スクローレンの表情があまりにも真剣で、厄介事を持ち込みに来たとセルゲレンはすぐに察した。


「もう大丈夫です。外套をお脱ぎください」


アルナーは許可が得たことで、暑苦しい外套を脱ぎ、一息ついた。

 現れた金色の髪を見て、セルゲレンは少年が何者なのかすぐに察した。と、同時に盛大に溜息をついた。


「ちゃんと訳を話さねば追い出すからな」

「わかっている」

「ターナ、茶を出してくれ」


台所に向かってセルゲレンが叫ぶと、若い女性が返事をした。

 ターナとはセルゲレンの血の繋がった妹だ。両親は既に他界し、今はこの小さな家で兄妹二人で暮らしている。


「それで、何が遭った?」

「魔術師が殿下を攫おうとした」


スクローレンの言葉を聞いた瞬間、セルゲレンが楽しそうな表情をした。


「ほう、魔術師な。俺は魔術師と言う人種を見たことはないが、あのような奴らはいんちき占い師と変わらんだろ」

「魔術を使うのかはわからんが、相当腕が立つ。兵が何人も殺された」


スクローレンの言葉でアルナーは死んだ兵たちをまた思い出し、心が痛んだ。

 転がる首と切り離された胴体。流れ続ける血が、大きな血だまりを作っていた。

 戦場を知らないアルナーには、あの惨い光景はどれだけの時間が過ぎても忘れることは出来ないだろう。

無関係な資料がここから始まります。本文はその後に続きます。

(** What a float literal denotes: the sign, the digits as an integer and
    the power of ten they are scaled by. *)
Inductive literal : Type :=
| LitInf (neg : bool)
| LitNan
| LitNum (neg : bool) (m : Z) (e : Z).

Definition read_float (s : string) : option literal :=
  let '(neg, body) := read_sign (strip s) in
  let word := lowercase body in
  if String.eqb word "inf" || String.eqb word "infinity" then Some (LitInf neg)
  else if String.eqb word "nan" then Some LitNan
  else
    match read_number body with
    | Some (m, k, rest) =>
        match read_exponent rest with
        | Some e => Some (LitNum neg m (e - Z.of_nat k))
        | None => None
        end
    | None => None
    end.

Definition literal_value (l : literal) : pyfloat :=
  match l with
  | LitInf neg => if neg then NegInf else PosInf
  | LitNan => NaN
  | LitNum neg m e =>
      let v := IZR m * powerRZ 10 e in
      Finite (if neg then - v else v)
  end.

(** [float(s)] for a string: [None] stands for the ValueError. *)
Definition py_float (s : string) : option pyfloat :=
  literal_value <$> read_float s.

(** Evaluates [float] on a literal text. *)
Ltac float_literal :=
  unfold py_float;
  match goal with
  | |- context [read_float ?s] =>
      let l := eval vm_compute in (read_float s) in
      change (read_float s) with l
  end;
  simpl; first [ reflexivity | do 2 f_equal; lra ].

(** ** Results of [choose_price] *)

(** One entry of [rows]: the dict with keys price, exp_qty, exp_rev, ucb. *)
Record CandRow : Type := mkCand {
  price : R;
  exp_qty : R;
  exp_rev : R;
  ucb : R
}.

Record Context : Type := mkContext {
  weekday : string;
  month : Z;
  is_event : Z
}.

(** The dict [pretty], before [json.dumps]. *)
Record Pretty : Type := mkPretty {
  artifact_path : string;
  item_id : string;
  context : Context;
  grid : list R;
  chosen_price : R;
  arm_index : nat;
  scores_ucb : list R
}.

(** The first output: [gr.update(value="")] or the JSON text of [pretty]. *)
Inductive CodeOut : Type :=
| Cleared
| Json (pretty : Pretty).

(** The third output: a fixed message, or the recommended-price line. *)
Inductive Note : Type :=
| Message (text : string)
| Recommended (best_price : R).

(** The sentences of [summary_md], with the numbers they print. *)
Record Summary : Type := mkSummary {
  sum_price : R;
  sum_item : string;
  sum_weekday : string;
  sum_month : Z;
  sum_event : bool;
  sum_units : R;
  sum_revenue : R;
  guardrail_applied : option pyfloat;
  exploration_enabled : bool
}.

Record Outputs : Type := mkOutputs {
  out_json : CodeOut;
  out_tbl : list CandRow;
  note : Note;
  human : option Summary
}.

(** The early exits: [gr.update(value=""), pd.DataFrame(), msg, ""]. *)
Definition rejected (msg : string) : Outputs :=
  {| out_json := Cleared; out_tbl := []; note := Message msg; human := None |}.

(** [-1e9], the score of a blocked candidate. *)
Definition sentinel : R := -1e9.

Definition blocked_row (p : R) : CandRow :=
  {| price := p; exp_qty := 0.0; exp_rev := sentinel; ucb := sentinel |}.

(** [mm is not None and p < mm]. *)
Definition below (mm : option pyfloat) (p : R) : bool :=
  match mm with
  | None => false
  | Some (Finite m) => Rltb p m
  | Some PosInf => true
  | Some NegInf => false
  | Some NaN => false
  end.

(** [np.argmax]: the scan keeps the first maximum. *)
Fixpoint argmax_from (best_i : nat) (best : R) (i : nat) (l : list R) : nat :=
  match l with
  | [] => best_i
  | x :: l' =>
      if Rltb best x then argmax_from i x (S i) l'
      else argmax_from best_i best (S i) l'
  end.

Definition np_argmax (l : list R) : Eff nat :=
  match l with
  | [] => raise (ValueError "attempt to get argmax of an empty sequence")
  | x :: l' => mret (argmax_from 0 x 1 l')
  end.

(** [xs[i]] on a list. *)
Definition index {A : Type} (xs : list A) (i : nat) : Eff A :=
  match xs !! i with
  | Some x => mret x
  | None => raise (IndexError "list index out of range")
  end.

(** [sort_values("price")]: ascending by price.  The order pandas
    gives to rows of equal price is not fixed; this sort keeps theirs. *)
Definition price_le (a b : CandRow) : Prop := price a <= price b.

#[global] Instance price_le_dec a b : Decision (price_le a b) := Rle_dec (price a) (price b).

Definition sort_values (rows : list CandRow) : list CandRow := merge_sort price_le rows.

(** ** The engine *)

Section Engine.

(** The loaded artifact: its path, the context encoder (the encoded row
    of one context), the price grids and the demand model (its
    prediction on one feature row). *)
Variable ARTIFACT : string.
Variable enc : string -> Z -> Z -> list R.
Variable price_grid : gmap string (list R).
Variable model_pipe : Row -> R.

Definition predict (row : Row) : Eff R := (Returns (model_pipe row), [row]).

(** [math.exp(mu)] is read as the real exponential, like the rest of the
    float arithmetic of the engine; [expected_qty_ranged] below keeps
    its range. *)
Definition expected_qty (item_id weekday : string) (month is_event : Z)
    (trial_price : R) : Eff R :=
  lp ← math_log trial_price;
  let row := {| log_price := lp; row_weekday := weekday; row_month := month;
                row_is_event := is_event; row_item_id := item_id |} in
  mu ← predict row;
  mret (py_max 0.0 (exp mu - 1.0)).

Definition expected_revenue (item_id weekday : string) (month is_event : Z)
    (trial_price : R) : Eff R :=
  q ← expected_qty item_id weekday month is_event trial_price;
  mret (trial_price * q).

(** [sigma]: the dispersion of the encoded context.  The square root
    is the one of the reals, 0 where NumPy gives NaN (a negative sum);
    on a one-hot row every term [x * (1 - x)] is 0. *)
Definition dispersion (weekday : string) (month is_event : Z) : R :=
  let X := enc weekday month is_event in
  sqrt (foldr Rplus 0 ((fun x => x * (1 - x)) <$> X)).

(** The loop over the grid, with [rows], [scores] and [penalized] as it
    leaves them. *)
Fixpoint score_grid (item_id weekday : string) (month is_event : Z)
    (mm : option pyfloat) (alpha sigma : R) (ps : list R)
    (rows : list CandRow) (scores : list R) (penalized : bool)
    : Eff (list CandRow * list R * bool) :=
  match ps with
  | [] => mret (rows, scores, penalized)
  | p :: ps' =>
      if below mm p then
        score_grid item_id weekday month is_event mm alpha sigma ps'
          (rows ++ [blocked_row p]) (scores ++ [sentinel]) true
      else
        er ← expected_revenue item_id weekday month is_event p;
        qty ← expected_qty item_id weekday month is_event p;
        let ucb := er + alpha * sigma in
        score_grid item_id weekday month is_event mm alpha sigma ps'
          (rows ++ [{| price := p; exp_qty := qty; exp_rev := er; ucb := ucb |}])
          (scores ++ [ucb]) penalized
  end.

「殿下、大丈夫ですか?少し休まれてはいかがですか?」


アルナーの異変に気が付いたスクローレンが見兼ねて声を掛けたが、アルナーは首を横に振った。


「私なら大丈夫だ。気にせず話を続けてくれ」


スクローレンとセルゲレンは目を合わせ頷いた。


「ご無理はなさらないで下さいね」


アルナーが頷くのを確認すると、スクローレンはアルナーがロージス城塞に来てからの事を話した。

 話を聞いている間、セルゲレンは難しい顔をして、顎に手をあて考え込んでいた。


「タイミングが良すぎるな」


話し終えると、セルゲレンは一言そう発した。


「それは俺も思った。だが魔術師だからと言って、殿下の居場所が突き止められるとは思えんが」

「魔術師どもは間違いなく王宮に行っただろうな。そして王太子の居場所を聞き出したか突き止めたのかは知らんが、連れ去ろうとしたのだろうな」

「ならば陛下が殿下を・・・・!」


途中まで口にして、スクローレンは慌ててアルナーを見た。顔色の悪さが増し、微かに体が震えていた。


「殿下、やはり奥でお休みなされ。ターナ、殿下を寝所に案内してくれ」


アルナーはターナに支えられて、寝所に連れていかれた。その足取りは覚束無ず、今にも倒れてしまいそうだった。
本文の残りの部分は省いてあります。